Westphalian A (Langsettian). SS to RA Miospore zones of Clayton et al. (1977)[4]. The most abundant fauna of the formation is the nonmarine bivalves of the upper Lenisulcata, Communis and lower Modiolaris chronozones (see Trueman and Weir, 1946[5]; Calver, 1969[6]). Genus Carbonicola dominates and includes, for example, in the upper Lenisulcata Chronozone C. extenuata, in the Communis Chronozone C. polmontensis, C. pseudorobusta and C. oslansis, and in the lower Modiolaris Chronozone C. venusta (see Cameron and Stephenson, 1985, fig. 29[7]). The Lowstone Marine Band at the base of the formation is commonly developed as a Lingula band as too is the small group of up to three marine bands present near the top of the Lenisulcata Chronozone.

References[edit]

  1. Waters, C N, Browne, M A E, Dean, M T, and Powell, J H.2007.Lithostratigraphical framework for Carboniferous successions of Great Britain (Onshore).British Geological Survey Research Report, RR/07/01
  2. 2.0 2.1 Browne, M A E, Dean, M T, Hall, I H S, McAdam, A D, Monro, S K, and Chisholm, J I.1999.A lithostratigraphical framework for the Carboniferous rocks of the Midland Valley of Scotland.British Geological Survey Research Report, RR/99/07
  3. British Geological Survey.1996.Campbeltown. Scotland Sheet 12, Provisional Series. Solid and Drift 1:50.000. (Keyworth, Nottingham: British Geological Survey.)

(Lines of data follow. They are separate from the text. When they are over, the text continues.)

(* ===== verification/PortMapping.v ===== *)
(** * Port mappings ([crates/linklake-core/src/port_mapping.rs])

    Expansion of mixed port expressions to an ordered list of distinct ports,
    the pairing of public and target ports, and the canonical printed form. *)

From S2P Require Import Prelude RustStr.
Local Open Scope Z_scope.

Definition MAX_PORT_MAPPINGS : Z := 256.

Record PortPair := { public_port : Z; target_port : Z }.

Record ParsedPortMappings := {
  public_ports : rstr;
  target_ports : rstr;
  pairs : list PortPair;
}.

Inductive PortMappingError :=
  | PME_Empty
  | PME_InvalidSyntax
  | PME_DescendingRange
  | PME_PortOutOfRange
  | PME_DuplicatePort
  | PME_TooManyPorts
  | PME_CountMismatch.

(** ** Operations *)

Definition parse_port (value : rstr) : result PortMappingError Z :=
  if bool_decide (value = []) || negb (all is_ascii_digit (as_bytes value))
  then Err PME_InvalidSyntax
  else match parse_uint U16_MAX value with
       | Some port => Ok port
       | None => Err PME_PortOutOfRange
       end.

(** One comma separated item: a single port or a closed range within bounds. *)
Definition parse_item (minimum maximum : Z) (item : rstr)
    : result PortMappingError (Z * Z) :=
  let item := trim item in
  match item with
  | [] => Err PME_InvalidSyntax
  | _ =>
      '(s, e) ←
        match trim <$> split ch_minus item with
        | [port] => p ← parse_port port; Ok (p, p)
        | [s; e] =>
            if negb (bool_decide (s = [])) && negb (bool_decide (e = []))
            then s ← parse_port s; e ← parse_port e; Ok (s, e)
            else Err PME_InvalidSyntax
        | _ => Err PME_InvalidSyntax
        end;
      if e <? s then Err PME_DescendingRange
      else if (s <? minimum) || (maximum <? e) then Err PME_PortOutOfRange
      else Ok (s, e)
  end.

(** The loop [for port in start..=end], with [count] ports left to visit. *)
Fixpoint insert_range (maximum_count : Z) (count : nat) (port : Z)
    (ports : list Z) (seen : gset Z) : result PortMappingError (list Z * gset Z) :=
  match count with
  | O => Ok (ports, seen)
  | S count =>
      if decide (port ∈ seen) then Err PME_DuplicatePort
      else
        let ports := ports ++ [port] in
        if maximum_count <? len ports then Err PME_TooManyPorts
        else insert_range maximum_count count (port + 1) ports ({[port]} ∪ seen)
  end.

(** The loop over the items. *)
Fixpoint parse_items (minimum maximum maximum_count : Z) (items : list rstr)
    (ports : list Z) (seen : gset Z) : result PortMappingError (list Z) :=
  match items with
  | [] => Ok ports
  | item :: items =>
      '(s, e) ← parse_item minimum maximum item;
      '(ports, seen) ← insert_range maximum_count (Z.to_nat (e - s + 1)) s ports seen;
      parse_items minimum maximum maximum_count items ports seen
  end.

Definition parse_port_set (expression : rstr) (minimum maximum maximum_count : Z)
    : result PortMappingError (list Z) :=
  if bool_decide (trim expression = []) then Err PME_Empty
  else if (minimum =? 0) || (maximum <? minimum) || (maximum_count =? 0)
  then Err PME_PortOutOfRange
  else parse_items minimum maximum maximum_count (split ch_comma expression) [] ∅.

(** The inner [while]: the end of the run that starts before [ports]. *)
Fixpoint run_end (end_ : Z) (ports : list Z) : Z * list Z :=
  match ports with
  | port :: rest =>
      if port =? saturating_add U16_MAX end_ 1 then run_end port rest else (end_, ports)
  | [] => (end_, [])
  end.

(** The outer [while]: each iteration consumes at least one port. *)
Fixpoint port_runs (fuel : nat) (ports : list Z) : list (Z * Z) :=
  match fuel, ports with
  | S fuel, start :: rest =>
      let '(end_, rest) := run_end start rest in
      (start, end_) :: port_runs fuel rest
  | _, _ => []
  end.

Definition normalize_port_set (ports : list Z) : rstr :=
  join [ch_comma] ((λ '(s, e), print_range s e) <$> port_runs (length ports) ports).

Definition parse_port_mappings (public_expression target_expression : rstr)
    (public_minimum public_maximum maximum_count : Z)
    : result PortMappingError ParsedPortMappings :=
  publics ← parse_port_set public_expression public_minimum public_maximum maximum_count;
  targets ← parse_port_set target_expression 1 U16_MAX maximum_count;
  if bool_decide (length publics ≠ length targets) then Err PME_CountMismatch
  else Ok {| public_ports := normalize_port_set publics;
             target_ports := normalize_port_set targets;
             pairs := zip_with Build_PortPair publics targets |}.

(** ** Expansion of a range *)

Definition port_seq (s e : Z) : list Z := seqZ s (e - s + 1).

(** What the parser accumulates: distinct ports, mirrored by the set. *)
Definition ports_ok (minimum maximum maximum_count : Z) (ports : list Z) : Prop :=
  NoDup ports ∧ Forall (λ p, minimum ≤ p ≤ maximum) ports ∧ len ports ≤ maximum_count.

Lemma insert_range_inv max_count count port ports seen ports' seen' :
  seen = list_to_set ports → NoDup ports → len ports ≤ max_count →
  insert_range max_count count port ports seen = Ok (ports', seen') →
  ports' = ports ++ seqZ port (Z.of_nat count) ∧ seen' = list_to_set ports' ∧
  NoDup ports' ∧ len ports' ≤ max_count.
Proof.
  revert port ports seen. induction count as [|count IH]; intros port ports seen Hs Hn Hc H.
  { simpl in H. simplify_eq. rewrite seqZ_nil by lia. by rewrite app_nil_r. }
  cbn [insert_range] in H. case_decide as Hin; [done|]. case_match eqn:Hl; [done|]. bool_prop.
  apply IH in H as (-> & -> & Hn' & Hc').
  - rewrite (seqZ_cons port (Z.of_nat (S count))) by lia.
    rewrite <- app_assoc. simpl.
    replace (Z.pred (Z.of_nat (S count))) with (Z.of_nat count) by lia.
    replace (Z.succ port) with (port + 1) by lia.
    rewrite <- app_assoc in Hn', Hc'. done.
  - subst seen. rewrite list_to_set_app_L. clear. set_solver.
  - subst seen. apply NoDup_app. split; [done|]. split; [|apply NoDup_singleton].
    intros x Hx ->%list_elem_of_singleton. apply Hin. by apply elem_of_list_to_set.
  - done.
Qed.

Lemma insert_range_Ok max_count count port ports :
  NoDup (ports ++ seqZ port (Z.of_nat count)) →
  len (ports ++ seqZ port (Z.of_nat count)) ≤ max_count →
  insert_range max_count count port ports (list_to_set ports) =
    Ok (ports ++ seqZ port (Z.of_nat count),
        list_to_set (ports ++ seqZ port (Z.of_nat count))).
Proof.
  revert port ports. induction count as [|count IH]; intros port ports Hn Hc.
  { simpl. rewrite seqZ_nil by lia. by rewrite app_nil_r. }
  rewrite (seqZ_cons port (Z.of_nat (S count))) in * by lia.
  replace (Z.pred (Z.of_nat (S count))) with (Z.of_nat count) in * by lia.
  replace (Z.succ port) with (port + 1) in * by lia.
  set (k := seqZ (port + 1) (Z.of_nat count)) in *.
  replace (ports ++ port :: k) with ((ports ++ [port]) ++ k) in * by by rewrite <- app_assoc.
  cbn [insert_range]. rewrite decide_False.
  2:{ rewrite elem_of_list_to_set. apply NoDup_app in Hn as [Hn _].
      apply NoDup_app in Hn as (_ & Hn & _). intros Hp. apply (Hn port Hp). by left. }
  rewrite (proj2 (Z.ltb_ge _ _)) by (rewrite len_app in Hc; pose proof (len_nonneg k); lia).
  replace ({[port]} ∪ list_to_set ports : gset Z) with (list_to_set (ports ++ [port]) : gset Z)
    by (rewrite list_to_set_app_L; clear; set_solver).
  by apply IH.
Qed.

  4. Clayton, G, Coquel, R, Doubinger, J, Gueinn, K J, Loboziak, S, Owens, B, and Streel, M.1977.Carboniferous miospores of western Europe: illustration and zonation.Mededelingen. Rijks Geologische Dienst, Vol. 29, 1–71.
  5. Trueman, A E, and Weir, J.1946.A monograph of British Carboniferous nonmarine lamellibranchia.Palaeontographical Society, London, monograph.
  6. Calver, M A.1969.Westphalian of Britain.6e Congres Internationale Stratigraphie et Geologie Carbonifere. Sheffield 1967. Compte Rendu, Vol. 1, 233–254
  7. Cameron, I B, and Stephenson, D.1985.British regional geology: The Midland Valley of Scotland. (London: HMSO for the British Geological Survey.)